Provided entries:
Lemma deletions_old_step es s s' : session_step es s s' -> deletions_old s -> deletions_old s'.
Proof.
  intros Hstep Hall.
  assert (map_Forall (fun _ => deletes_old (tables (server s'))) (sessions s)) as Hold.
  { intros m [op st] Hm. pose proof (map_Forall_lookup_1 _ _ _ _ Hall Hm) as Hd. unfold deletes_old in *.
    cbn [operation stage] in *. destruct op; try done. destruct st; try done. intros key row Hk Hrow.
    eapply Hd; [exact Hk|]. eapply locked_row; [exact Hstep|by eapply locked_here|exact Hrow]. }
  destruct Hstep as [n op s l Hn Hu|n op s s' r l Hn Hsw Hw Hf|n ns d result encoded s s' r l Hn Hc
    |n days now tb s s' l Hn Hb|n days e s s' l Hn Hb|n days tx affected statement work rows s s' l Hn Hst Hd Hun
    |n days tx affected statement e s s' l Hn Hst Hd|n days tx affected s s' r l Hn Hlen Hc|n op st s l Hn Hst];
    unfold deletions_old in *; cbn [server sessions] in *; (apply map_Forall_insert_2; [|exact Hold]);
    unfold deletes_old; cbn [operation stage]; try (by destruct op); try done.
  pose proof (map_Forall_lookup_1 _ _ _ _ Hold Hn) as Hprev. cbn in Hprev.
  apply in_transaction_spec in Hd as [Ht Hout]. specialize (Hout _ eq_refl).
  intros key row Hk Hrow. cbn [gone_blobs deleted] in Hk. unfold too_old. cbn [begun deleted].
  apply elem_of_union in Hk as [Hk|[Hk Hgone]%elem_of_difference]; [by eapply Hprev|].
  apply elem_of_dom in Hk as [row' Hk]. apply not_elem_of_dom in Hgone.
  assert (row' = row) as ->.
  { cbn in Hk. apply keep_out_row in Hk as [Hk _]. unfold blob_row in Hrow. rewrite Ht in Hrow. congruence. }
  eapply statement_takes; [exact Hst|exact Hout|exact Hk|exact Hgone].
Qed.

The problem: The material must be reproduced word for word.

Your solution:
Lemma deletions_old_step es s s' : session_step es s s' -> deletions_old s -> deletions_old s'.
Proof.
  intros Hstep Hall.
  assert (map_Forall (fun _ => deletes_old (tables (server s'))) (sessions s)) as Hold.
  { intros m [op st] Hm. pose proof (map_Forall_lookup_1 _ _ _ _ Hall Hm) as Hd. unfold deletes_old in *.
    cbn [operation stage] in *. destruct op; try done. destruct st; try done. intros key row Hk Hrow.
    eapply Hd; [exact Hk|]. eapply locked_row; [exact Hstep|by eapply locked_here|exact Hrow]. }
  destruct Hstep as [n op s l Hn Hu|n op s s' r l Hn Hsw Hw Hf|n ns d result encoded s s' r l Hn Hc
    |n days now tb s s' l Hn Hb|n days e s s' l Hn Hb|n days tx affected statement work rows s s' l Hn Hst Hd Hun
    |n days tx affected statement e s s' l Hn Hst Hd|n days tx affected s s' r l Hn Hlen Hc|n op st s l Hn Hst];
    unfold deletions_old in *; cbn [server sessions] in *; (apply map_Forall_insert_2; [|exact Hold]);
    unfold deletes_old; cbn [operation stage]; try (by destruct op); try done.
  pose proof (map_Forall_lookup_1 _ _ _ _ Hold Hn) as Hprev. cbn in Hprev.
  apply in_transaction_spec in Hd as [Ht Hout]. specialize (Hout _ eq_refl).
  intros key row Hk Hrow. cbn [gone_blobs deleted] in Hk. unfold too_old. cbn [begun deleted].
  apply elem_of_union in Hk as [Hk|[Hk Hgone]%elem_of_difference]; [by eapply Hprev|].
  apply elem_of_dom in Hk as [row' Hk]. apply not_elem_of_dom in Hgone.
  assert (row' = row) as ->.
  { cbn in Hk. apply keep_out_row in Hk as [Hk _]. unfold blob_row in Hrow. rewrite Ht in Hrow. congruence. }
  eapply statement_takes; [exact Hst|exact Hout|exact Hk|exact Hgone].
Qed.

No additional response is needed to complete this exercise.